Two disciples were on the road traveling between two cities. They shared later their conversation was about their doubts regarding their faith. Along the way they picked up a stranger and he inquired about their conversation. They couldn't believe this person was unaware of the story of Jesus. To contrary, the stranger began to teach them the meaning of Jesus' life. When they got to their destination, the two men invited the stranger to dinner. As the stranger prayed for God's blessing on the meal, they realized, this was no stranger...it was Jesus Christ.


It is a story found in Luke 24 and it demonstrates what God has done throughout our history. He hasn't left us to our own devices, he journies with us, he on the road with us, he is in the midst of the questions we ask, he his there at the moments of greatest need even when he is a stranger to us. In other words, he has loved us.


Like Mark Twain said about his father (and could be said about mothers), “When I was a boy of fourteen, my father was so ignorant I could hardly stand to have the old man around. But when I got to be twenty-one, I was astonished by how much he'd learned in seven years,” we just as easily apply to God as if God somehow has changed.


But it is us who is on the pilgrim journey and God with us. He has been over the ground for centuries and continues to patiently walk with us to obedience – to become the most powerful, most incredible we can – to become people who love. On this day we recognize our mothers, as human beings who seek to overcome their own frailities and failures and epitomize love to us. It is hard to find a mother's day card that doesn't express our appreciation for a mother's love.

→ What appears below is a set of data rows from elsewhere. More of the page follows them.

Definition eqb (a b : date) : bool :=
  (year a =? year b) && (month a =? month b) && (day a =? day b).

End datetime.

#[global] Instance date_eq_dec : EqDecision datetime.date.
Proof. solve_decision. Defined.

(** ** Price records

    The numpy [schema] of the source: a fixed-width 8-byte string, a day
    [datetime64] and six floats. *)

(** A value of the ['M8[D]'] field: a day, or [None] for NaT
    ("not a time"), which the empty string and ["NaT"] convert to. *)
Definition datetime64 : Set := option datetime.date.

Module schema.
Record row : Set := mkrow {
  symbol : string;
  date : datetime64;
  open : float;
  high : float;
  low : float;
  close : float;
  volume : float;
  adjclose : float
}.
End schema.

Abbreviation PriceRecord := schema.row.
Abbreviation mkPriceRecord := schema.mkrow.

(** A tuple as the parsing loop appends it, fields not yet converted. *)
Definition raw_tuple : Set :=
  (string * string * float * float * float * float * float * float)%type.

(** Storing a [str] into an ['S8'] field keeps its first 8 bytes. *)
Definition S8 (s : string) : string := Str.rstrip_nul (Str.take 8 s).

Fixpoint rmapM {A B} (f : A -> result B) (l : list A) : result (list B) :=
  match l with
  | [] => Ok []
  | x :: l' =>
      match f x with
      | Ok y =>
          match rmapM f l' with
          | Ok ys => Ok (y :: ys)
          | Raise e => Raise e
          end
      | Raise e => Raise e
      end
  end.

(** ** The fetcher and parser: [get_yahoo_prices] *)

Section Fetcher.

(** What the function takes from its environment: the builtin [float],
    numpy's conversion of a string to a day [datetime64] ([None] when it
    raises [ValueError], [Some None] when it gives NaT),
    [datetime.datetime.strptime], the first three fields of
    [time.localtime()], and [urlopen(url).readlines()]. *)
Variable py_float : string -> option float.
Variable np_datetime64 : string -> option datetime64.
Variable strptime : string -> string -> option datetime.date.
Variable localtime : Z * Z * Z.
Variable urlopen : string -> result (list string).

(** Lines 71-74: the tuple the URL template is applied to. *)
Definition url_args (symbol : string) (startdate enddate : datetime.date)
    (period : string) : list fmt_arg :=
  [ ArgS symbol;
    ArgD (datetime.month startdate - 1); ArgD (datetime.day startdate);
    ArgD (datetime.year startdate);
    ArgD (datetime.month enddate - 1); ArgD (datetime.day enddate);
    ArgD (datetime.year enddate);
    ArgS period ].

Definition url_template : string :=
  "http://ichart.finance.yahoo.com/table.csv?s=%s&a=%d&b=%d&c=%d&"
  +:+ "d=%d&e=%d&f=%d&y=0&g=%s&ignore=.csv".

Definition request_url (symbol : string) (startdate enddate : datetime.date)
    (period : string) : result string :=
  format url_template (url_args symbol startdate enddate period).

(** [items[1:7]] *)
Definition slice_1_7 (items : list string) : list string :=
  take 6 (drop 1 items).

(** Line 83: [line.strip().split(',')] *)
Definition items_of (line : string) : list string :=
  Str.split ","%char (Str.strip line).

(** Lines 81-91: the loop over [lines[1:]], [data] being the list built
    so far. *)
Fixpoint parse_lines (symbol : string) (lines : list string)
    (data : list raw_tuple) : result (list raw_tuple) :=
  match lines with
  | [] => Ok data
  | line :: rest =>
      let items := items_of line in
      if negb (length items =? 7)%nat then parse_lines symbol rest data
      else
        let dt := nth 0 items EmptyString in
        match rmapM (fun x => or_ValueError (py_float x))
                    (slice_1_7 items) with
        | Ok [opn; high; low; close; volume; adjclose] =>
            parse_lines symbol rest
              (data ++ [(symbol, dt, opn, high, low, close, volume,
                         adjclose)])
        | Ok _ => Raise ValueError
        | Raise e => Raise e
        end
  end.

(** Line 93: [np.array(data, dtype=schema)], element by element. *)
Definition to_schema (t : raw_tuple) : result PriceRecord :=
  let '(symbol, dt, opn, high, low, close, volume, adjclose) := t in
  match np_datetime64 dt with
  | Some d => Ok (mkPriceRecord (S8 symbol) d opn high low close volume
                                adjclose)
  | None => Raise ValueError
  end.

Definition np_array (data : list raw_tuple) : result (list PriceRecord) :=
  rmapM to_schema data.

(** What one line contributes: the test of line 85, and the body of the
    loop followed by the conversion of line 93 for that line alone. *)
Definition seven_fields (line : string) : bool :=
  (length (items_of line) =? 7)%nat.

Definition line_record (symbol line : string) : result PriceRecord :=
  let items := items_of line in
  match rmapM (fun x => or_ValueError (py_float x)) (slice_1_7 items) with
  | Ok [opn; high; low; close; volume; adjclose] =>
      to_schema (symbol, nth 0 items EmptyString, opn, high, low, close,
                 volume, adjclose)
  | Ok _ => Raise ValueError
  | Raise e => Raise e
  end.

(** Lines 79-95: the parser, from the lines of the answer to the
    record array. *)
Definition parse_response (symbol : string) (lines : list string)
    : result (list PriceRecord) :=
  (data <- parse_lines symbol (drop 1 lines) [] ;;
   np_array data)%result.

(** Lines 70-95: the request and the parsing of its answer, the two
    dates being resolved. *)
Definition fetch_and_parse (symbol : string)
    (startdate enddate : datetime.date) (period : string)
    : result (list PriceRecord) :=
  (url <- request_url symbol startdate enddate period ;;
   lines <- urlopen url ;;
   parse_response symbol lines)%result.

(** Lines 56-68: the dates of the request. *)
Definition resolve_date (given : option string) (datefmt : string)
    (default : datetime.date) : result datetime.date :=
  match given with
  | None => Ok default
  | Some s => or_ValueError (strptime s datefmt)
  end.

Definition get_yahoo_prices (symbol : string)
    (startdate enddate : option string) (period datefmt : string)
    : result (list PriceRecord) :=
  (todaydate <- datetime.new localtime ;;
   yesterdate <- datetime.sub_days todaydate 1 ;;
   lastyeardate <- datetime.sub_days todaydate 365 ;;
   startdate <- resolve_date startdate datefmt lastyeardate ;;
   enddate <- resolve_date enddate datefmt yesterdate ;;
   fetch_and_parse symbol startdate enddate period)%result.

End Fetcher.

(** ** The storage engine: the part of SQLite the source uses

    A database file is a catalogue of tables and unique indexes. The
    three statement forms of the source are [CREATE TABLE],
    [CREATE UNIQUE INDEX] and [INSERT INTO t (cols) VALUES (?, ...)]. *)

Module sqlite3.

(** A stored value. [DATE d] stands for the ISO-8601 text that the
    module's default adapter stores for a [datetime.date]. Values of
    different storage classes are taken as distinct, and [NULL] is
    distinct from every value, itself included, as a unique index has
    it. *)
Inductive value : Set :=
  | NULL
  | INTEGER (z : Z)
  | REAL (f : float)
  | TEXT (s : string)
  | DATE (d : datetime.date).

Definition value_eqb (a b : value) : bool :=
  match a, b with
  | INTEGER x, INTEGER y => (x =? y)
  | REAL x, REAL y => PrimFloat.eqb x y
  | TEXT x, TEXT y => String.eqb x y
  | DATE x, DATE y => datetime.eqb x y
  | _, _ => false
  end.

Record table : Set := mktable {
  columns : list (string * string);   (* name, declared type *)
  rows : list (list value)
}.

Record index : Set := mkindex {
  on_table : string;
  on_columns : list string
}.

Record database : Set := mkdatabase {
  tables : list (string * table);
  indexes : list (string * index)     (* the unique indexes *)
}.

Definition empty_database : database := mkdatabase [] [].

Inductive statement : Set :=
  | CREATE_TABLE (name : string) (cols : list (string * string))
  | CREATE_UNIQUE_INDEX (name tbl : string) (cols : list string)
  | INSERT_INTO (tbl : string) (cols : list string).

Fixpoint assoc {A} (k : string) (l : list (string * A)) : option A :=
  match l with
  | [] => None
  | (k', a) :: l' => if String.eqb k' k then Some a else assoc k l'
  end.

Fixpoint assoc_set {A} (k : string) (a : A) (l : list (string * A))
    : list (string * A) :=
  match l with
  | [] => []
  | (k', a') :: l' =>
      if String.eqb k' k then (k', a) :: l'
      else (k', a') :: assoc_set k a l'
  end.

Fixpoint index_of (c : string) (cols : list string) : option nat :=
  match cols with
  | [] => None
  | c' :: cols' =>
      if String.eqb c' c then Some O else S <$> index_of c cols'
  end.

What we are left with is a glimpse across the table or a memory of days gone by and in our mother's example, see Jesus. We see this love that Peter talked about us all having, when we obeyed our mother's wisdom and words and truth. In doing so, we began our pilgrimage, a pilgrimage that stretches back through time. Will that love be what is seen in your home? Is that the love which is seen in our actions, one to another? Is that the love we have to the enemy who stabs us in the back or attacks our nation?


When the opportunity comes and the road in front of you diverges, which path to take? There are only two after all. One looks promising with its shiny things but it is always death. Then there is the other of plainness and obvious struggle but it is always life and ultimately love.